Slade Cecconi 2020 MLB Draft Profile
The right-handed Cecconi is listed as the 31st-best prospect on MLB’s current big board. He stands 6’4″, 219 pounds. That is prototypical size for a major league starter. He was early into his sophomore year before the NCAA cancelled the remainder of baseball in 2019. The Baltimore Orioles originally selected Cecconi in the 38th round of the 2018 draft. Cecconi opted to attend college and improve his draft stock.
Cecconi has a strong four-pitch mix with a fastball, slider, curveball and changeup. The fastball is the best at a 60/80 right now but the slider is also a plus offering. MLB.com currently rates it as a 55/80. The curve and changeup are at 45s right now but there is plenty of promise in the secondary offerings.
The fastball typically sits around 96 MPH, but he needs to develop better stamina throughout outings. His slider is also quite good with a velocity of around 87 MPH. The fastball/slider combination is very popular in modern baseball and should form the core of Cecconi’s repertoire. He will also need to improve the curveball or changeup if he wants to stick as a starter. The two secondary pitches are both 45s right now but there is potential for more. At worst, his primary pitch combo would look great in a major league bullpen thanks to its velocity and movement.
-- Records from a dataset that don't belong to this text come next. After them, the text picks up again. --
(** * EM-Zilla: the serial device session of [src/js/usb-detector.js]

    A shallow embedding of the two classes of [usb-detector.js],
    [USBDetector] and [USBStatusMonitor]: board identification, the
    sketch envelope, the chunked upload, disconnection and the observer
    dispatch.

    - JavaScript strings are sequences of UTF-16 code units. Commands,
      responses, labels and messages are taken over the code units below
      256, as [list ascii]. The source handed to [uploadCode] is any
      sequence of code units ([Utf16.string16]), and what goes to the port
      is the bytes that [TextEncoder] makes of a string ([Utf16.encode]).
    - An [async] method is a computation in the monad [M]: it threads the
      fields of the detector object together with the history of what was
      done on the serial port, and ends in a value, a thrown exception (a
      rejected promise) or a promise that never settles.
    - Everything the hardware and the observers decide (does [open]
      resolve, what arrives on the readable stream, does a callback throw)
      is read from a [Device], a function of the history so far. A call
      on the port or on a stream succeeds or fails; a promise of the port
      that never settles is not modelled. A method stays pending only
      where a read gets nothing more, which the timer of [sendCommand]
      turns into a rejection, or where a loop does not end.
    - An observer is a function of the caller: calling it is one step of
      the history, and what it does in turn is not in the history.
    - One method runs at a time: no second method starts while one is
      suspended at an [await]. Console output is left out. *)

From Stdlib Require Import Ascii String.
From Stdlib Require Import List ZArith Lia Bool Arith.
Import ListNotations.
Open Scope list_scope.

(** ** JavaScript strings *)

Module JS.

Definition jsstring := list ascii.

(** A string literal of the source. *)
Definition str (s : string) : jsstring := list_ascii_of_string s.

(** The line feed inside the template literal and in ['\r\n']. *)
Definition LF : ascii := ascii_of_nat 10.
Definition CR : ascii := ascii_of_nat 13.
Definition nl : jsstring := [LF].
Definition crlf : jsstring := [CR; LF].

(** [s.startsWith(t)] *)
Fixpoint startsWith (s t : jsstring) {struct t} : bool :=
  match t, s with
  | [], _ => true
  | _ :: _, [] => false
  | c :: t', d :: s' => Ascii.eqb c d && startsWith s' t'
  end.

(** [s.includes(t)]: [t] starts at some position of [s]. *)
Fixpoint includes (s t : jsstring) : bool :=
  startsWith s t ||
  match s with
  | [] => false
  | _ :: s' => includes s' t
  end.

(** [s.substring(a, b)] for non-negative integer arguments: both are
    clamped to the length and swapped when [a > b]. *)
Definition substring {A} (s : list A) (a b : nat) : list A :=
  let lo := Nat.min (Nat.min a b) (length s) in
  let hi := Nat.min (Nat.max a b) (length s) in
  firstn (hi - lo) (skipn lo s).

(** White space of ECMAScript among the code units below 256: TAB, LF, VT,
    FF, CR, SPACE and NBSP. *)
Definition isWhiteSpace (c : ascii) : bool :=
  let n := nat_of_ascii c in
  ((9 <=? n) && (n <=? 13)) || (n =? 32) || (n =? 160).

Fixpoint trimStart (s : jsstring) : jsstring :=
  match s with
  | [] => []
  | c :: s' => if isWhiteSpace c then trimStart s' else s
  end.

Definition trimEnd (s : jsstring) : jsstring := rev (trimStart (rev s)).

(** [s.trim()] *)
Definition trim (s : jsstring) : jsstring := trimEnd (trimStart s).

(** The lower-case mapping on the code units below 256: A-Z, and the
    Latin-1 capitals U+00C0..U+00DE without the multiplication sign. *)
Definition lowerUnit (c : ascii) : ascii :=
  let n := nat_of_ascii c in
  if ((65 <=? n) && (n <=? 90)) ||
     ((192 <=? n) && (n <=? 222) && negb (n =? 215))
  then ascii_of_nat (n + 32) else c.

(** [s.toLowerCase()] *)
Definition toLowerCase (s : jsstring) : jsstring := map lowerUnit s.

(** Truthiness of a string: only the empty string is falsy. *)
Definition truthy (s : jsstring) : bool :=
  match s with [] => false | _ :: _ => true end.

(** Truthiness of a number that may be [undefined]. *)
Definition truthyNum (n : option Z) : bool :=
  match n with
  | Some z => negb (z =? 0)%Z
  | None => false
  end.

(** [a === b] between a possibly undefined number and a number. *)
Definition strictEqNum (a : option Z) (b : Z) : bool :=
  match a with
  | Some z => (z =? b)%Z
  | None => false
  end.

End JS.
Import JS.

(** ** The sketch envelope and the chunking ([wrapCodeForUpload],
       [chunkString]) *)

(** The [options] argument of [uploadCode]: only [options.libraries] is
    read; [None] is [undefined]. *)
Record UploadOptions := { libraries : option jsstring }.

(** [{}] *)
Definition noOptions : UploadOptions := {| libraries := None |}.

Definition setupMarker : jsstring := str "void setup()".
Definition loopMarker : jsstring := str "void loop()".

(** [options.libraries || ''] *)
Definition librariesOrEmpty (options : UploadOptions) : jsstring :=
  match libraries options with
  | Some l => if truthy l then l else []
  | None => []
  end.

(** The part of the template literal before [${code}]. *)
Definition envelopeHead (options : UploadOptions) : jsstring :=
  str "// Uploaded by VitaCoder Pro" ++ nl ++
  librariesOrEmpty options ++ nl ++
  nl ++
  str "void setup() {" ++ nl ++
  str "    Serial.begin(9600);" ++ nl ++
  str "    ".

(** The part of the template literal after [${code}]. *)
Definition envelopeTail : jsstring :=
  nl ++
  str "}" ++ nl ++
  nl ++
  str "void loop() {" ++ nl ++
  str "    // Your code runs here" ++ nl ++
  str "}".

Definition wrapCodeForUpload (code : jsstring) (options : UploadOptions)
  : jsstring :=
  if includes code setupMarker && includes code loopMarker
  then code
  else envelopeHead options ++ code ++ envelopeTail.

(** The loop of [chunkString]: [for (let i = 0; i < str.length; i +=
    chunkSize) chunks.push(str.substring(i, i + chunkSize))]. The loop
    does not end when [chunkSize] is 0 and [str] is not empty: the fuel
    bounds the number of iterations and [None] is a loop cut short. *)
Fixpoint chunkLoop {A} (fuel : nat) (s : list A) (chunkSize i : nat)
  (chunks : list (list A)) : option (list (list A)) :=
  if i <? length s then
    match fuel with
    | O => None
    | S fuel' =>
        chunkLoop fuel' s chunkSize (i + chunkSize)
          (chunks ++ [substring s i (i + chunkSize)])
    end
  else Some chunks.

(** One iteration moves [i] by [chunkSize >= 1], so [str.length]
    iterations are enough whenever the loop ends at all. *)
Definition chunkString {A} (s : list A) (chunkSize : nat)
  : option (list (list A)) :=
  chunkLoop (length s) s chunkSize 0 [].

(** ** Code units, [TextEncoder] and the envelope of any source *)

(** The content of a [Uint8Array], each byte an [ascii]. *)
Definition bytes := list ascii.

Module Utf16.

(** A JavaScript string in full: its UTF-16 code units, each from 0 to
    0xFFFF. The functions below are defined on every list of integers;
    what they give outside that range is of no use. *)
Definition string16 := list Z.

(** The code units of a string over the code units below 256. *)
Definition units (s : jsstring) : string16 :=
  map (fun c => Z.of_N (N_of_ascii c)) s.

(** [s.startsWith(t)] *)
Fixpoint startsWith (s t : string16) {struct t} : bool :=
  match t, s with
  | [], _ => true
  | _ :: _, [] => false
  | c :: t', d :: s' => (c =? d)%Z && startsWith s' t'
  end.

(** [s.includes(t)] *)
Fixpoint includes (s t : string16) : bool :=
  startsWith s t ||
  match s with
  | [] => false
  | _ :: s' => includes s' t
  end.

Definition isHighSurrogate (u : Z) : bool :=
  ((0xD800 <=? u) && (u <=? 0xDBFF))%Z.

Definition isLowSurrogate (u : Z) : bool :=
  ((0xDC00 <=? u) && (u <=? 0xDFFF))%Z.

Definition byte (z : Z) : ascii := ascii_of_N (Z.to_N z).

(** UTF-8 of one scalar value. *)
Definition utf8 (scalar : Z) : bytes :=
  if (scalar <? 0x80)%Z then [byte scalar]
  else if (scalar <? 0x800)%Z then
    [byte (Z.lor 0xC0 (Z.shiftr scalar 6));
     byte (Z.lor 0x80 (Z.land scalar 0x3F))]
  else if (scalar <? 0x10000)%Z then
    [byte (Z.lor 0xE0 (Z.shiftr scalar 12));
     byte (Z.lor 0x80 (Z.land (Z.shiftr scalar 6) 0x3F));
     byte (Z.lor 0x80 (Z.land scalar 0x3F))]
  else
    [byte (Z.lor 0xF0 (Z.shiftr scalar 18));
     byte (Z.lor 0x80 (Z.land (Z.shiftr scalar 12) 0x3F));
     byte (Z.lor 0x80 (Z.land (Z.shiftr scalar 6) 0x3F));
     byte (Z.lor 0x80 (Z.land scalar 0x3F))].

(** U+FFFD, which stands for a surrogate without its partner. *)
Definition replacement : Z := 0xFFFD.

(** [new TextEncoder().encode(s)]: a high surrogate followed by a low
    one is the scalar value of the pair, a surrogate on its own is
    U+FFFD, and every scalar value goes out in UTF-8. *)
Fixpoint encode (s : string16) : bytes :=
  match s with
  | [] => []
  | u :: rest =>
      if isHighSurrogate u then
        match rest with
        | v :: rest' =>
            if isLowSurrogate v
            then utf8 (0x10000 + Z.shiftl (u - 0xD800) 10 + (v - 0xDC00))
                   ++ encode rest'
            else utf8 replacement ++ encode rest
        | [] => utf8 replacement
        end
      else if isLowSurrogate u then utf8 replacement ++ encode rest
      else utf8 u ++ encode rest
  end.

(** A string without surrogates: every code unit is a scalar value. *)
Definition plain (s : string16) : bool :=
  forallb (fun u => negb (isHighSurrogate u || isLowSurrogate u)) s.

(** The cut between [a] and [b] separates a surrogate pair: [a] ends
    in a high surrogate and [b] starts with a low one. *)
Definition cutsPair (a b : string16) : bool :=
  match rev a, b with
  | u :: _, v :: _ => isHighSurrogate u && isLowSurrogate v
  | _, _ => false
  end.

(** No cut between one chunk and what follows it separates a pair. *)
Fixpoint pairsKept (chunks : list string16) : bool :=
  match chunks with
  | [] => true
  | chunk :: rest => negb (cutsPair chunk (concat rest)) && pairsKept rest
  end.

(** The [options] of [uploadCode] with any string as [libraries]. *)
Record UploadOptions := { libraries : option string16 }.

(** [{}] *)
Definition noOptions : UploadOptions := {| libraries := None |}.

(** [options.libraries || ''] *)
Definition librariesOrEmpty (options : UploadOptions) : string16 :=
  match libraries options with
  | Some [] => []
  | Some l => l
  | None => []
  end.

(** The part of the template literal before [${code}]. *)
Definition envelopeHead (options : UploadOptions) : string16 :=
  units (str "// Uploaded by VitaCoder Pro" ++ nl) ++
  librariesOrEmpty options ++
  units (nl ++
         nl ++
         str "void setup() {" ++ nl ++
         str "    Serial.begin(9600);" ++ nl ++
         str "    ").

(** The part of the template literal after [${code}]. *)
Definition envelopeTail : string16 :=
  units (nl ++
         str "}" ++ nl ++
         nl ++
         str "void loop() {" ++ nl ++
         str "    // Your code runs here" ++ nl ++
         str "}").

(** [wrapCodeForUpload(code, options)] on any source. *)
Definition wrapCodeForUpload (code : string16) (options : UploadOptions)
  : string16 :=
  if includes code (units (str "void setup()")) &&
     includes code (units (str "void loop()"))
  then code
  else envelopeHead options ++ code ++ envelopeTail.

End Utf16.

(** The options over the code units below 256, as options of any
    upload. *)
Definition anyOptions (options : UploadOptions) : Utf16.UploadOptions :=
  {| Utf16.libraries := option_map Utf16.units (libraries options) |}.

(** ** The world of the detector: ports, observers, history *)

(** What [port.getInfo()] returns; an identifier that the port does not
    report is [undefined], here [None]. *)
Record PortInfo := {
  usbVendorId : option Z;
  usbProductId : option Z
}.

(** A [SerialPort] object, as far as the detector looks into it. *)
Record SerialPort := { getInfo : PortInfo }.

(** A callback is known by the identity of its function object. *)
Definition Callback := nat.

(** The [status] objects given to the status observers: the snapshot of
    [getStatus()] and the connection events of the monitor (time stamp and
    message left out). *)
Inductive Status :=
| StatusSnapshot (connected scanning supported : bool)
    (portInfo : option PortInfo)
| StatusEvent (event : jsstring) (model : option jsstring)
    (portInfo : option PortInfo).

(** The arguments of a callback. *)
Inductive Payload :=
| OnConnect (model : jsstring) (port : option SerialPort)
| OnDisconnect
| OnStatus (status : Status).

(** What the detector does to the outside, in the order it does it. *)
Inductive Event :=
| EvRequestPort                  (* navigator.serial.requestPort *)
| EvOpen (baudRate : Z)          (* port.open({baudRate, 8N1}) *)
| EvClose                        (* port.close() *)
| EvGetWriter                    (* port.writable.getWriter() *)
| EvWrite (data : bytes)         (* writer.write(data) *)
| EvReleaseWriter                (* writer.releaseLock() *)
| EvGetReader                    (* port.readable.getReader() *)
| EvCancelReader                 (* reader.cancel(), not awaited *)
| EvReleaseReader                (* reader.releaseLock() *)
| EvStartTimer (ms : Z)          (* setTimeout(reject, ms) of sendCommand *)
| EvDelay (ms : Z)               (* await this.delay(ms) *)
| EvCall (callback : Callback) (args : Payload).

(** How the reads of one [readResponse] go: the decoded chunks that
    [reader.read()] delivers before the timer of [sendCommand] fires, and
    what follows them. *)
Inductive StreamEnd :=
| StreamDone      (* read() resolves with done = true *)
| StreamStalls    (* nothing more arrives in time *)
| StreamFails.    (* read() rejects *)

Record ReadScript := {
  chunksRead : list jsstring;
  streamEnd : StreamEnd
}.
Cecconi was off to a solid start in 2020. He had four starts for the Hurricanes with a 3.80 ERA and 30 strikeouts compared to just seven walks in 21 1/3 innings. His best game came in a 9-3 win over Towson. Cecconi did give up three earned runs in the fifth inning but still pitched 4 1/3 innings with eight strikeouts and three walks.
Cecconi has some issues with command at this point in his career. He walked a very average three batters per nine innings in 2020. That would be fine if Cecconi were in professional baseball but it won’t impress anyone looking at college stats for top programs. It’s also a worse rate than in 2019 when he walked just two batters per nine in 80 innings pitched. Cleaning up the free passes should be one of Cecconi’s top priorities.
Cecconi’s other issue is stamina. He has seen his velocity drop off in games, and he failed to go more than five innings twice in four starts. That is a concern for someone with stuff as good as Cecconi’s. Some of that might be due to a lack of experience but it lowers his potential ceiling in the absence of more games. He is only a sophomore so returning to college for a full season might be an idea. That would allow Cecconi to clean things up and push his draft stock into the first round.
One of Cecconi’s best comps might be Jon Gray of the Colorado Rockies. Gray is a very similar build at 6’4″, 227 pounds and his fastball in 2019 was consistently around 96 MPH like Cecconi’s. Gray largely threw the same fastball/slider/curveball/changeup mixture. Baseball Savant also tracked a tiny number of sinkers, but there is plenty of overlap in Gray and Cecconi’s profiles.
Gray has had an up-and-down career with Colorado but has been a consistent presence for the past four years. He has struck out over nine batters per nine innings and generally survived the perils of Coors Field.